In the UK, it’s important to adhere to regulations for hearth or fireplace tiling for an open fire or stove. The purpose of the hearth is to protect any combustible materials near the fire or stove from heat or burning fuel. At the time of writing, the regulations state that the hearth should extend a minimum of 300mm (12 inches) in front of the fire or stove and 150mm (6 inches) to the side. Depending on certain circumstances, the minimum depth of the hearth plate may be 12mm. Additionally, the regulations require that the hearth be set at a different level than the surrounding floor to clearly define a safe area. You can achieve this by setting the hearth at a higher level than the floor.

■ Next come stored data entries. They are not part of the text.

(** A thread that cannot be created, or an argument that is not a number, ends the
    program with the threads made so far. *)
Example multijoin_create_fails :
  exists s, rtc (gstep (fun idx => if (idx =? 1)%nat then 11 else 0) [str "1"; str "2"]) (begin [str "1"; str "2"]) s /\
    mainpc s = MError /\ map pc (thread s) = [TRun; TNew].
Proof.
  eexists. split; [|split].
  - eapply rtc_l; [by apply gstep_main|]. eapply rtc_l; [by apply gstep_main|]. apply rtc_refl.
  - reflexivity.
  - reflexivity.
Qed.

The standards for fireplace tiling are regulated by Building Regulations, which cover fire safety requirements for dwellings, commercial, and industrial buildings. The purpose of these regulations is to ensure that the installation of a fireplace hearth meets the minimum safety requirements for the protection of building occupants and the structure itself.
One of the key requirements for a fireplace hearth is that it must be constructed of a non-combustible material. This means that the hearth should not be made of any material that is likely to burn or char. The most commonly used materials for fireplace hearths include concrete, brick, stone, and tiles.

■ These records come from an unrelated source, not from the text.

(** A file of commands is carried out as written. *)
Lemma session_cmds argc names fdList cs fuel v w :
  2 <= argc < 2 ^ 31 -> length fdList = Z.to_nat argc -> Forall (cmd_ok argc) cs -> (length cs < fuel)%nat ->
  session kfcntl st_mode fuel argc names fdList (concat (map (fun c => cmd_line argc c ++ [10]) cs)) v w =
  ((run_cmds kfcntl fdList argc cs w).1, Success, (run_cmds kfcntl fdList argc cs w).2).
Proof.
  intros Ha Hfd Hcs. revert fuel v w. induction Hcs as [|c cs Hc _ IH]; intros [|fuel] v w Hf; cbn in Hf; try lia; [done|].
  cbn [map concat]. rewrite <- app_assoc. cbn [session]. set (rest := concat _).
  assert (Hpl := cmd_line_plain argc c Hc). assert (Hlen := cmd_line_length argc c (proj2 Ha) Hc).
  destruct (cmd_line_head argc c Hc) as (x & t & Ex & _).
  assert (Hg : fgets MAX_LINE (cmd_line argc c ++ [10] ++ rest) = Some (cmd_line argc c ++ [10], rest)).
  { unfold fgets. destruct (cmd_line argc c ++ [10] ++ rest) as [|y u] eqn:Ey; [by rewrite Ex in Ey|].
    rewrite <- Ey. f_equal. apply fgets_line_newline.
    - eapply Forall_impl; [exact Hpl|]. unfold plain. intros; lia.
    - cbn. lia. }
  rewrite Hg, chop_line by done. assert (Hp := parse_cmd argc fdList c v Ha Hfd Hc).
  destruct (parse argc fdList (cmd_line argc c) v) as [a v']. cbn in Hp. subst a. cbn [run_cmds].
  destruct (perform kfcntl _ _ _ _ w) as [r w1]. unfold rest. rewrite IH by lia.
  by destruct (run_cmds kfcntl fdList argc cs w1) as [evs w2].
Qed.

(** A request is for one of the files, and its members have one of the values that
    [fcntl] knows. *)
Definition req_ok (fdList : list Z) (e : event) : Prop :=
  match e with
  | Req fd cmd fl =>
      fd ∈ tail fdList /\ cmd ∈ [F_GETLK; F_SETLK; F_SETLKW; F_OFD_GETLK; F_OFD_SETLK; F_OFD_SETLKW] /\
      l_type fl ∈ [F_RDLCK; F_WRLCK; F_UNLCK] /\ l_whence fl ∈ [SEEK_SET; SEEK_CUR; SEEK_END] /\ l_pid fl = 0
  | Rep _ => True
  end.

Lemma command_ok c : command c ∈ [F_GETLK; F_SETLK; F_SETLKW; F_OFD_GETLK; F_OFD_SETLK; F_OFD_SETLKW].
Proof. unfold command. repeat (destruct (_ =? _); [set_solver|]). set_solver. Qed.
Lemma lock_type_ok c : lock_type c ∈ [F_RDLCK; F_WRLCK; F_UNLCK].
Proof. unfold lock_type. repeat (destruct (_ =? _); [set_solver|]). set_solver. Qed.
Lemma whence_ok c : whence_of c ∈ [SEEK_SET; SEEK_CUR; SEEK_END].
Proof. unfold whence_of. repeat (destruct (_ =? _); [set_solver|]). set_solver. Qed.

Lemma parse_req_ok argc fdList line v fd cmd fl u :
  (parse argc fdList line v).1 = Request fd cmd fl u -> req_ok fdList (Req fd cmd fl).
Proof.
  unfold parse. destruct line as [|c line]; [done|]. destruct (c =? 63); [done|].
  destruct (scan_line argc (c :: line) v) as [nr v']. destruct (fileNum v') as [n|]; [|done].
  destruct (Z.ltb_spec n 1); [done|]. cbn [orb]. destruct (argc <=? n); [done|].
  destruct (negb _); [done|]. destruct (cmdCh v') as [ch|]; [|done]. destruct (lockCh v') as [l|]; [|done].
  destruct (st v') as [s|]; [|done]. destruct (len v') as [n'|]; [|done]. destruct (whenceCh v') as [wh|]; [|done].
  destruct (strchr (str "gswGSW") ch); [|done]. destruct (strchr (str "rwu") l); [|done].
  destruct (strchr (str "sce") wh); [|done]. destruct (fdList !! Z.to_nat n) as [fd'|] eqn:Efd; [|done].
  intros [= <- <- <- <-]. cbn. split_and!; [|apply command_ok|apply lock_type_ok|apply whence_ok|done].
  destruct fdList as [|x l']; [done|]. destruct (Z.to_nat n) as [|k] eqn:En; [lia|]. cbn. by eapply list_elem_of_lookup_2.
Qed.

(** Every session ends, and its requests are in order. *)
Lemma session_ok fuel argc names fdList input v w :
  (length input < fuel)%nat ->
  let '(evs, e, _) := session kfcntl st_mode fuel argc names fdList input v w in
  e <> OutOfFuel /\ Forall (req_ok fdList) evs.
Proof.
  revert input v w. induction fuel as [|fuel IH]; intros input v w Hf; [lia|]. cbn [session].
  destruct (fgets MAX_LINE input) as [[line rest]|] eqn:Eg; [|done].
  assert (Hr : (length rest < fuel)%nat).
  { apply fgets_rest in Eg; [lia|unfold MAX_LINE; lia]. }
  destruct (chop line) as [l|]; [|done]. assert (Hp := parse_req_ok argc fdList l v).
  destruct (parse argc fdList l v) as [a v']. cbn in Hp.
  assert (Hnext : forall evs v' w', Forall (req_ok fdList) evs ->
    let '(evs', e, _) := let '(evs', e, w'') := session kfcntl st_mode fuel argc names fdList rest v' w' in (evs ++ evs', e, w'') in
    e <> OutOfFuel /\ Forall (req_ok fdList) evs').
  { intros evs v1 w1 He. specialize (IH rest v1 w1 Hr).
    destruct (session kfcntl st_mode fuel argc names fdList rest v1 w1) as [[evs' e] w2]. destruct IH as [? ?].
    split; [done|]. by apply Forall_app_2. }
  destruct a as [| | | |fd cmd fl u|]; try done; try (by apply Hnext; repeat constructor).
  - destruct (displayCmdFmt st_mode argc names fdList); [|done]. by apply Hnext; repeat constructor.
  - destruct (perform kfcntl fd cmd fl u w) as [r w1]. apply Hnext.
    apply Forall_cons_2; [by apply (Hp fd cmd fl u)|]. by repeat constructor.
Qed.

End Sessions.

Selecting the correct tiles and materials
When selecting tiles for a fireplace hearth, you should ensure that they are resistant to high temperatures. Porcelain, natural stone, and ceramic tiles are all suitable options for a fireplace hearth, provided they meet the relevant British Standards.
Another crucial element to consider when tiling a fireplace hearth is the adhesive. The adhesive used should be suitable for use with high-temperature tiles, ensuring that they adhere firmly to the non-combustible material underneath. The adhesive should also be able to withstand exposure to moisture and the high temperatures produced by the fire.

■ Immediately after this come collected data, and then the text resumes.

(** C24: Files are printed through the server: for any file names without white space, one
    on a line of the standard input, the client, which starts the server with the first,
    prints the contents of exactly the files that can be opened, in order, and reports
    every other with its name and the reason; the server has then handled exactly these
    requests in this order and goes on.  (Provided that each request fits the MAXLINE bytes
    of the server's buffer, that is, names have at most MAXLINE - 8 bytes; the server runs
    already or the calls that start it succeed, and neither side closes the pipe; contents
    can be read, and the writes of the client succeed; the messages fit their buffer; the
    pipe delivers the last two bytes of a
    message together.) *)
Theorem cat_through_server `{!PipeOk} names fd0 m s :
  Forall file_ok names -> STDOUT_FILENO ∉ gone s ->
  can_serve fd0 ->
  exists reqs s', cat_session (concat (map (fun n => n ++ [10]) names)) fd0 m s =
      Some (concat (map printed names), concat (map reported names), reqs, s') /\
    Forall2 (fun n r => csopen_request n O_RDONLY = Some r) names reqs /\
    server_main sys_open (map RGot reqs) s = ORet false s'.
Proof.
  intros Hn. unfold cat_session.
  assert (Ht : (length names <= length (concat (map (fun n => n ++ [10%Z]) names)))%nat).
  { clear Hn. induction names as [|n names IH]; [done|]. cbn [map concat length]. rewrite !length_app. cbn. lia. }
  revert Ht. generalize (length (concat (map (fun n => n ++ [10%Z]) names))) as turns.
  revert fd0 m s. induction Hn as [|name names H1 Hn IH]; intros fd0 m s turns Ht Hg Hfd; [by exists [], s; destruct turns|].
  destruct turns as [|turns]; [cbn in Ht; lia|].
  destruct (request_fe_answers name s H1 Hg) as (req & s1 & new & Ereq & Hne & Er & Ev & Hg1 & Eo).
  assert (Hlen := request_length _ _ Ereq). destruct H1 as (Hw & Hfit & Hf).
  assert (Hrep : Z.of_nat (length (reported name)) < MAXLINE /\ Forall (fun c => c <> 0) (reported name)).
  { unfold reported. destruct (sys_open name O_RDONLY) as [fd|err]; [done|]. split; [apply Hf|].
    unfold cant_open. repeat (apply Forall_app; split); first [by apply word_nonzero|apply Hf|by repeat constructor]. }
  assert (Hc : chomp (name ++ [10]) = Some name).
  { unfold chomp. rewrite cstring_all_nonzero, last_snoc; [by rewrite removelast_last|].
    apply Forall_app. split; [by apply word_nonzero|by repeat constructor]. }
  destruct (csopen_fe_receives fd0 m name req (reported name) (match sys_open name O_RDONLY with inl fd => fd | inr _ => -1 end)) as (fd1 & m1 & Hp1 & Ec); [exact Hfd|exact Ereq|apply Hrep|apply Hrep|].
  destruct (IH fd1 m1 s1 turns) as (reqs & s2 & Es & El & Em); [cbn in Ht; lia|by rewrite Hg1|by left|].
  assert (Hmain : forall rest, server_main sys_open (RGot req :: rest) s = server_main sys_open rest s1).
  { intros rest. apply server_main_one; [done|lia|done]. }
  exists (req :: reqs), s2. cbn [map concat]. rewrite <- (app_assoc name). cbn [app].
  assert (Hl : line_of (Z.to_nat (MAXLINE - 1)) (name ++ 10 :: concat (map (fun n => n ++ [10]) names)) = name ++ [10]).
  { apply line_of_word; [apply Hw|unfold MAXLINE in *; lia]. }
  assert (Hd : drop (length (name ++ [10])) (name ++ 10 :: concat (map (fun n => n ++ [10]) names)) =
    concat (map (fun n => n ++ [10]) names)).
  { rewrite length_app, <- drop_drop, drop_app_length. done. }
  destruct (name ++ 10 :: concat _) as [|c input] eqn:Ein; [by destruct name|].
  cbn [cat_turns]. rewrite Hl, Hc, Ereq, (can_serve_up fd0 m Hfd), Hmain, Hd. cbn [negb].
  change (server_main sys_open [] s1) with (ORet false s1).
  assert (Hnew : take (length (Opend.evs s1) - length (Opend.evs s)) (Opend.evs s1) = new).
  { rewrite Ev, length_app, Nat.add_sub. by rewrite take_app_length. }
  cbv beta iota zeta. rewrite Hnew, Eo, Ec, Es. split_and!; [|by constructor|by rewrite Hmain].
  unfold printed at 2. destruct (sys_open name O_RDONLY) as [fd|err].
  - destruct Hf as [Hfd0 [o Ho]]. unfold fd_value. rewrite (proj2 (Z.ltb_ge fd 0)) by lia.
    by rewrite (proj2 (Z.ltb_ge fd 0)), Ho by lia.
  - done.
Qed.

(** The limit is sharp: the request for a longer name (one of up to MAXLINE - 2 bytes still fits a line) is read in
    two parts, the first of which is not terminated and is copied past the end of errmsg. *)
Lemma long_name_overflows name req s :
  word name -> MAXLINE < Z.of_nat (length name) + 8 ->
  csopen_request name O_RDONLY = Some req ->
  server_main sys_open [RGot req] s = OUndef "write past the end of errmsg".
Proof.
  intros Hw Hlong Ereq. assert (Hlen := request_length _ _ Ereq).
  assert (Er : req = (str "open " ++ name ++ [32; 48]) ++ [0]).
  { unfold csopen_request in Ereq. change (fmt_ld O_RDONLY) with [48] in Ereq. cbn [length Nat.ltb Nat.leb] in Ereq.
    rewrite <- !app_assoc. congruence. }
  assert (Hnz : Forall (fun c => c <> 0) (str "open " ++ name ++ [32; 48])).
  { repeat (apply Forall_app; split); [by repeat constructor|by apply word_nonzero|by repeat constructor]. }
  assert (Hfull : length (take (Z.to_nat MAXLINE) req) = Z.to_nat MAXLINE) by (rewrite length_take; lia).
  assert (Hlast : default 0 (last (take (Z.to_nat MAXLINE) req)) <> 0).
  { rewrite last_lookup, Hfull, lookup_take_lt by (unfold MAXLINE; lia).
    assert (Hi : (pred (Z.to_nat MAXLINE) < length (str "open " ++ name ++ [32%Z; 48%Z]))%nat).
    { rewrite Er, length_app in Hlen. cbn [length] in Hlen. unfold MAXLINE in *. lia. }
    rewrite Er, lookup_app_l by done. destruct (lookup_lt_is_Some_2 _ _ Hi) as [c Hc]. rewrite Hc.
    by eapply (Forall_lookup_1 (fun c => c <> 0)). }
  cbn [server_main]. destruct req as [|c req']; [done|]. unfold read_all. cbn [length pieces serve_reads].
  unfold mbind, SM_bind. set (buf := take (Z.to_nat MAXLINE) (c :: req')) in *.
  unfold request_fe, mbind, SM_bind. rewrite (proj2 (Z.eqb_neq _ _)) by done. cbn [negb].
  unfold Opend.set_errmsg. rewrite (proj2 (Z.ltb_ge _ _)); [done|].
  pose proof (fmt_prec_length (length buf) buf) as Hp. rewrite !length_app. lia.
Qed.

Similarly, the grout used should be able to withstand high temperatures and exposure to moisture. When selecting grout, you should ensure that it has the correct water-to-cement ratio to ensure that it sets correctly and is durable.
Considerations when tiling the hearth
It’s also essential to ensure that the hearth is level to ensure that the tiles sit flat and even. The gap between the tiles should be consistent and not exceed the maximum recommended gap size. Spacers can be used to ensure that the tiles are evenly spaced and have a consistent gap.
Once the tiles are in place, it’s essential to ensure that they are securely fixed to prevent them from becoming loose or falling off. A finished surface should be smooth, level, and free from lippage to ensure that the surface is easy to clean and maintain.
In summary, tiling a fireplace hearth requires careful consideration of the materials used, the adhesive and grout, and the standards set out in the relevant British Regulations. Hiring a professional tiler who will ensure that the hearth is constructed from a non-combustible material and that the tiles, adhesive, and grout are all able to withstand high temperatures and exposure to moisture is essential to ensure the safety and durability of the installation.